Madronich also analyzed reflection and refraction off each lake's surface to calculate how much light penetrates the lakes and how deeply it reaches.
Because scientists already have some understanding of which wavelengths of UV light are most damaging to which waterborne pathogens, the scientists were able to use the model output to calculate the SIP for each lake. In some cases, they also calculated the SIP across different parts of, or for different time periods in, the same lake.
The results allowed scientists to quantify the impacts of dissolved organic matter. For example, the summertime SIP for one lake in northeastern Pennsylvania — which, along with other regional lakes has undergone significant browning in recent decades — dropped by about half between 1994 and 2015.
Human, weather and seasonal factors
In California's Lake Tahoe, the SIP in the relatively pristine center of the lake can be as much as 10 times greater than at Tahoe Meeks Bay, an area at lake's edge that is heavily used by humans and has a much higher level of dissolved organic matter.
The scientists also showed how SIP can dramatically decrease after a heavy rainfall using water samples collected from the region where the Manitowoc River in Wisconsin flows into Lake Michigan, which supplies drinking water to more than 10 million people. Modeling based on samples taken before and after a strong storm moved through on June 21, 2011, showed that the SIP may have dropped by as much as 22 percent due to the extra dissolved organic matter that washed into the area in this single storm event.
The results for all lakes also showed a significantly stronger SIP during the summer — when the sun is higher in the sky — than winter. Lakes at higher elevations also had higher SIPs during all times of the year.
Working across disciplines
The study highlights possible challenges for water supply managers and public health workers as the climate continues to warm and extreme precipitation events become more common. Not only does an increase in dissolved organic matter make it more difficult for sunlight to disinfect bodies of water, it also makes it more difficult for water treatment plants to work effectively, Williamson said. In the United States, 12 to 19 million people already become ill from waterborne pathogens annually.
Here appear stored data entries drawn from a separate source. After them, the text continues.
(* ===== verification/MemoryConc.v ===== *)
(** The in-memory store as its callers share it.  A method that holds the mutex
    is one step; [Refresh], which holds none, is the accesses of
    [MemoryRefresh.refresh_step], and any number of its calls run at once with
    each other and with the other methods.  What holds of the registered peers
    and the chunks in every run of that machine, and what a run must keep apart
    for the index of keys to stay complete. *)
From S2P Require Import Prelude GoNum GoStrings GoSort Model Sign Hash StoreTypes MemoryStore.
From S2P Require Import Samples MemoryIndex MemoryChunks MemorySystem MemoryRefresh.

Local Open Scope Z_scope.

(** ** The machine *)

(** A call of [Refresh] and how far it has come. *)
Record RefreshCall := mkCall {
  call_env : Env;
  call_req : RefreshRequest;
  call_pc : RefreshPC;
}.

Definition call_id (c : RefreshCall) : string := TrimSpace (refr_ID (call_req c)).
Definition call_key (c : RefreshCall) : string :=
  refr_Login (call_req c) +:+ ":" +:+ refr_SignatureKey (call_req c).

Definition returned (pc : RefreshPC) : bool := match pc with RDone _ => true | _ => false end.

(** The store and every call of [Refresh] so far, in the order they began. *)
Record System := mkSystem { store : MemoryStore; refreshes : list RefreshCall }.

Inductive Label :=
| LCall (e : Env) (op : Op)
| LBegin (e : Env) (req : RefreshRequest)
| LAccess (i : nat).

(** The methods that write the map [logins]. *)
Definition moves (op : Op) : bool :=
  match op with OpUpsert _ | OpDelete _ => true | _ => false end.

(** The slice a call has read shares its array with the map: [removeID] shifts
    that array in place and [append] may write behind its end, so a write of the
    index may change the elements the call holds, but not their number. *)
Inductive shifted : RefreshCall → RefreshCall → Prop :=
| shifted_same c : shifted c c
| shifted_array e req p ids ids' :
    length ids' = length ids →
    shifted (mkCall e req (RSlice p ids)) (mkCall e req (RSlice p ids')).

Section Machine.
Context {U : UnicodeTables} {E : Ed25519}.

Inductive sys_step : System → Label → System → Prop :=
| sys_call s rs rs' e op :
    env_ok e → no_refresh op →
    (if moves op then Forall2 shifted rs rs' else rs' = rs) →
    sys_step (mkSystem s rs) (LCall e op) (mkSystem (next e s op) rs')
| sys_begin s rs e req :
    sys_step (mkSystem s rs) (LBegin e req) (mkSystem s (rs ++ [mkCall e req RStart]))
| sys_access s rs rs' i c s' pc :
    rs !! i = Some c → returned (call_pc c) = false →
    refresh_step (call_env c) (call_req c) (s, call_pc c) = (s', pc) → Forall2 shifted rs rs' →
    sys_step (mkSystem s rs) (LAccess i)
      (mkSystem s' (<[i := mkCall (call_env c) (call_req c) pc]> rs')).

Definition sys_steps : System → System → Prop := rtc (λ S S', ∃ l, sys_step S l S').
Definition sys_init : System := mkSystem NewMemory [].
Definition sys_reach : System → Prop := sys_steps sys_init.

(** No call of [Refresh] is under way. *)
Definition quiet (S : System) : Prop := Forall (λ c, returned (call_pc c) = true) (refreshes S).

(** A step that keeps a refresh apart from the methods that write the index and
    from other refreshes: those begin only when no refresh is under way. *)
Definition calm_step (S S' : System) : Prop :=
  ∃ l, sys_step S l S' ∧
    match l with
    | LCall _ op => moves op = true → quiet S
    | LBegin _ _ => quiet S
    | LAccess _ => True
    end.
Definition calm_reach : System → Prop := rtc calm_step sys_init.

Lemma sys_steps_once S l S' : sys_step S l S' → sys_steps S S'.
Proof. intros H. apply rtc_once. by exists l. Qed.

Lemma sys_reach_step S l S' : sys_reach S → sys_step S l S' → sys_reach S'.
Proof. intros H Hs. eapply rtc_r; [exact H|by exists l]. Qed.

Lemma sys_reach_ind (P : System → Prop) :
  P sys_init → (∀ S l S', sys_reach S → P S → sys_step S l S' → P S') → ∀ S, sys_reach S → P S.
Proof.
  intros H0 Hstep. apply rtc_ind_r; [exact H0|].
  intros S S' HS (l & Hl) IH. by eapply Hstep.
Qed.

Lemma sys_reach_steps S S' : sys_reach S → sys_steps S S' → sys_reach S'.
Proof. intros H1 H2. unfold sys_reach, sys_steps in *. by etrans. Qed.

(** A call while no refresh has begun. *)
Lemma sys_reach_call s e op :
  env_ok e → no_refresh op → sys_reach (mkSystem s []) → sys_reach (mkSystem (next e s op) []).
Proof.
  intros He Hop H. apply (sys_reach_step _ (LCall e op) _ H). constructor; [done..|].
  by case_match.
Qed.

Lemma calm_reach_sys S : calm_reach S → sys_reach S.
Proof.
  intros H. eapply rtc_subrel; [|exact H]. intros S1 S2 (l & Hl & _). by exists l.
Qed.

(** ** Records under way

    A record moves between the map and the calls that hold a copy of it. *)

Definition held (pc : RefreshPC) : option Peer :=
  match pc with RFound p | RSlice p _ | RFiled p => Some p | RStart | RDone _ => None end.

(** [Q S id p] holds of all the records of [S], those of the map and the copies. *)
Definition all_records (Q : System → string → Peer → Prop) (S : System) : Prop :=
  map_Forall (Q S) (peers (store S)) ∧
  Forall (λ c, ∀ p, held (call_pc c) = Some p → Q S (call_id c) p) (refreshes S).

Lemma shifted_held c c' : shifted c c' → held (call_pc c') = held (call_pc c) ∧ call_id c' = call_id c.
Proof. by destruct 1. Qed.

Lemma shifted_records (Q : string → Peer → Prop) rs rs' :
  Forall2 shifted rs rs' →
  Forall (λ c, ∀ p, held (call_pc c) = Some p → Q (call_id c) p) rs →
  Forall (λ c, ∀ p, held (call_pc c) = Some p → Q (call_id c) p) rs'.
Proof.
  induction 1 as [|c c' rs rs' Hc Hrs IH]; [done|].
  rewrite !Forall_cons. intros [H1 H2]. split; [|auto].
  apply shifted_held in Hc as [-> ->]. done.
Qed.

Lemma Forall2_shifted_refl rs : Forall2 shifted rs rs.
Proof. induction rs; constructor; [constructor|done]. Qed.

Lemma sys_call_shifted rs rs' (op : Op) :
  (if moves op then Forall2 shifted rs rs' else rs' = rs) → Forall2 shifted rs rs'.
Proof. case_match; [done|]. intros ->. apply Forall2_shifted_refl. Qed.

(** An access takes its record from the map or writes back the copy it took. *)
Lemma refresh_step_records (Q : string → Peer → Prop) c s s' pc :
  (∀ id p t, Q id p → Q id (with_LastSeen p t)) →
  refresh_step (call_env c) (call_req c) (s, call_pc c) = (s', pc) →
  map_Forall Q (peers s) → (∀ p, held (call_pc c) = Some p → Q (call_id c) p) →
  map_Forall Q (peers s') ∧ ∀ p, held pc = Some p → Q (call_id c) p.
Proof.
  intros Hseen Hstep Hm Hh. destruct (call_pc c) as [|p|p ids|p|res]; cbn in Hstep, Hh.
  - case_match; simplify_eq; [done|]. case_match; simplify_eq; [|done].
    split; [done|]. intros q [= <-]. by apply Hseen, (Hm (call_id c)).
  - simplify_eq. auto.
  - simplify_eq. auto.
  - simplify_eq. split; [|done]. apply map_Forall_insert_2; [by apply Hh|done].
  - by simplify_eq.
Qed.

(** What the methods keep true of every record is true of all records of every
    reachable state, however the refreshes interleave. *)
Lemma sys_records (Q : System → string → Peer → Prop) :
  (∀ S l S' id p, sys_step S l S' → Q S id p → Q S' id p) →
  (∀ S id p t, Q S id p → Q S id (with_LastSeen p t)) →
  (∀ S e op S', sys_reach S → sys_step S (LCall e op) S' → map_Forall (Q S) (peers (store S)) →
     map_Forall (Q S') (peers (store S'))) →
  ∀ S, sys_reach S → all_records Q S.
Proof.
  intros Hmono Hseen Hcall. apply sys_reach_ind.
  { split; [apply map_Forall_empty|constructor]. }
  intros S l S' HS [IHm IHh] Hstep.
  assert (map_Forall (Q S') (peers (store S)) ∧ Forall (λ c, ∀ p,
    held (call_pc c) = Some p → Q S' (call_id c) p) (refreshes S)) as [Hm Hh].
  { split; [by intros id p Hp%IHm; eapply Hmono|].
    eapply Forall_impl; [exact IHh|]. cbn. eauto. }
  inversion Hstep as [s rs rs' e op He Hop Hrs|s rs e req|s rs rs' i c s' pc Hi Hpc Href Hrs];
    subst; cbn [store refreshes] in *.
  - split; [by eapply (Hcall (mkSystem s rs))|].
    eapply shifted_records; [by eapply sys_call_shifted|exact Hh].
  - split; [done|]. cbn. apply Forall_app. split; [done|]. by repeat constructor.
  - destruct (refresh_step_records (Q (mkSystem s' (<[i:=mkCall (call_env c) (call_req c) pc]> rs')))
      c s s' pc) as [H1 H2]; [auto|done|done|by apply (Forall_lookup_1 _ _ i c Hh)|].
    split; [exact H1|]. cbn. apply Forall_insert; [|exact H2].
    by eapply (shifted_records (Q _)).
Qed.

(** ** What holds of every record *)

(** The invariant of a single record: it sits under its own id, trimmed and not
    empty, with a positive TTL, and its score is what its reports add up to. *)
Definition record_ok (id : string) (p : Peer) : Prop :=
  (peer_ID p = id ∧ trimmed id ∧ id ≠ EmptyString ∧ 0 < peer_TTLSeconds p) ∧ balanced p.

Lemma records_ok_split s : map_Forall record_ok (peers s) ↔ peers_ok s ∧ ledger_ok s.
Proof.
  unfold peers_ok, ledger_ok, record_ok. split.
  - intros H. split; intros id p Hp; by destruct (H id p Hp).
  - intros [H1 H2] id p Hp. split; [by apply H1|by apply (H2 id)].
Qed.

Lemma sys_records_ok S : sys_reach S → all_records (λ _, record_ok) S.
Proof.
  revert S. apply (sys_records (λ _, record_ok)); [auto|done|].
  intros S e op S' _ Hstep H. apply records_ok_split in H as [Hok Hl].
  inversion Hstep as [s rs rs' e' op' He Hop Hrs| |]; subst. cbn [store] in *.
  apply records_ok_split. eauto using next_peers_ok, next_ledger.
Qed.

Lemma sys_peers_ok S : sys_reach S → peers_ok (store S).
Proof. intros [H _]%sys_records_ok. by apply records_ok_split in H as []. Qed.

Lemma sys_ledger_ok S : sys_reach S → ledger_ok (store S).
Proof. intros [H _]%sys_records_ok. by apply records_ok_split in H as []. Qed.

(** ** Where the records come from *)

(** The keys and the fake mark of two records agree. *)
Definition same_keys (p p' : Peer) : Prop :=
  peer_SignatureKey p' = peer_SignatureKey p ∧ peer_EncryptionKey p' = peer_EncryptionKey p ∧
  peer_Fake p' = peer_Fake p.

(** They are what a registration asks for. *)
Definition keys_of_request (req : RegisterRequest) (p : Peer) : Prop :=
  peer_SignatureKey p = TrimSpace (reg_SignatureKey req) ∧
  peer_EncryptionKey p = TrimSpace (reg_EncryptionKey req) ∧
  peer_Fake p = default false (reg_Fake req).

(** [p'] counts one report more than [p], a good or a bad one. *)
Inductive scored (p p' : Peer) : Prop :=
| scored_good :
    peer_QualityScore p' = wrap64 (peer_QualityScore p + 1) →
    peer_Quality p' = mkQualityStats (wrap64 (ValidReports (peer_Quality p) + 1))
                        (InvalidReports (peer_Quality p)) → scored p p'
| scored_bad :
    peer_QualityScore p' = wrap64 (peer_QualityScore p - 1) →
    peer_Quality p' = mkQualityStats (ValidReports (peer_Quality p))
                        (wrap64 (InvalidReports (peer_Quality p) + 1)) → scored p p'.

Definition same_score (p p' : Peer) : Prop :=
  peer_QualityScore p' = peer_QualityScore p ∧ peer_Quality p' = peer_Quality p.

Definition initial_score (p : Peer) : Prop :=
  peer_QualityScore p = 1000 ∧ peer_Quality p = mkQualityStats 0 0.

(** A record after a method is a new registration, or the record of before with
    the same keys and its score moved by a signed call only. *)
Inductive record_origin (e : Env) (s : MemoryStore) (op : Op) (id : string) (p' : Peer) : Prop :=
| origin_new req :
    op = OpUpsert req → TrimSpace (reg_ID req) = id → peers s !! id = None →
    keys_of_request req p' → initial_score p' → record_origin e s op id p'
| origin_old p :
    peers s !! id = Some p → same_keys p p' →
    same_score p p' ∨ authentic e s op ∧ scored p p' → record_origin e s op id p'.

Lemma wrap64_moves x d : 0 < Z.abs d < 2 ^ 64 → wrap64 (x + d) ≠ x.
Proof. unfold wrap64. Z.div_mod_to_equations. lia. Qed.

Lemma touched_scored p p' : touched p p' → same_score p p' ∨ scored p p'.
Proof.
  destruct 1 as [| |[]]; [by left|by left|right; by apply scored_good|right; by apply scored_bad].
Qed.

Lemma scored_moves p p' : scored p p' → peer_QualityScore p' ≠ peer_QualityScore p.
Proof.
  destruct 1 as [H _|H _]; rewrite H; [apply wrap64_moves; lia|].
  apply (wrap64_moves _ (-1)). lia.
Qed.

Lemma next_origin e s op id p' :
  env_ok e → no_refresh op → peers_ok s → peers (next e s op) !! id = Some p' →
  record_origin e s op id p'.
Proof.
  intros He Hop Hok.
  destruct (next_effect e s op He Hok) as [op s' Hps _|op s' id0 q q' Hq Ht Ha Hps _|req|req|id0].
  - rewrite Hps. intros Hp. by apply (origin_old _ _ _ _ _ p'); [|split_and!|left].
  - rewrite Hps. intros [[<- <-]|[_ Hp]]%lookup_insert_Some.
    + apply (origin_old _ _ _ _ _ q); [done|by destruct Ht|].
      destruct (touched_scored q q' Ht) as [?|Hs]; [by left|right]. split; [|done].
      destruct Ha as [Ha|]; [|done]. by apply scored_moves in Hs.
    + by apply (origin_old _ _ _ _ _ p'); [|split_and!|left].
  - rewrite Upsert_eq. cbn zeta. case_match; cbn.
    { intros Hp. by apply (origin_old _ _ _ _ _ p'); [|split_and!|left]. }
    intros [[<- <-]|[_ Hp]]%lookup_insert_Some; unfold upsert_record.
    + destruct (peers s !! TrimSpace (reg_ID req)) as [p|] eqn:Hp.
      * by apply (origin_old _ _ _ _ _ p); [|split_and!|left].
      * by apply (origin_new _ _ _ _ _ req).
    + by apply (origin_old _ _ _ _ _ p'); [|split_and!|left].
  - done.
  - unfold Delete. case_match; cbn.
    + intros [_ Hp]%lookup_delete_Some. by apply (origin_old _ _ _ _ _ p'); [|split_and!|left].
    + intros Hp. by apply (origin_old _ _ _ _ _ p'); [|split_and!|left].
Qed.

(** The score of [p] was given to the id by a signed report or confirmation,
    earlier in the run that leads to [S]. *)
Definition score_given (S : System) (id : string) (p : Peer) : Prop :=
  ∃ S0 e op S1 q, sys_reach S0 ∧ sys_step S0 (LCall e op) S1 ∧ sys_steps S1 S ∧
    authentic e (store S0) op ∧ peers (store S0) !! id = Some q ∧ scored q p.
The research also underscores the importance of working across scientific disciplines to fully understand the impacts of climate change, said Madronich, an atmospheric chemist.
"What happens in the atmosphere affects what happens in lakes," he said. "These are not separate compartments of the world. These things are all connected."
Other co-authors of the study are Aparna Lal and Robyn Lucas (The Australian National University), Richard Zepp (Environmental Protection Agency), Erin Overholt (Miami University), Kevin Rose (Rensselaer Polytechnic Institute), Geoffrey Schladow (University of California, Davis), and Julia Lee-Taylor (NCAR).
The University Corporation for Atmospheric Research manages the National Center for Atmospheric Research under sponsorship by the National Science Foundation. Any opinions, findings and conclusions, or recommendations expressed in this publication are those of the author(s) and do not necessarily reflect the views of the National Science Foundation.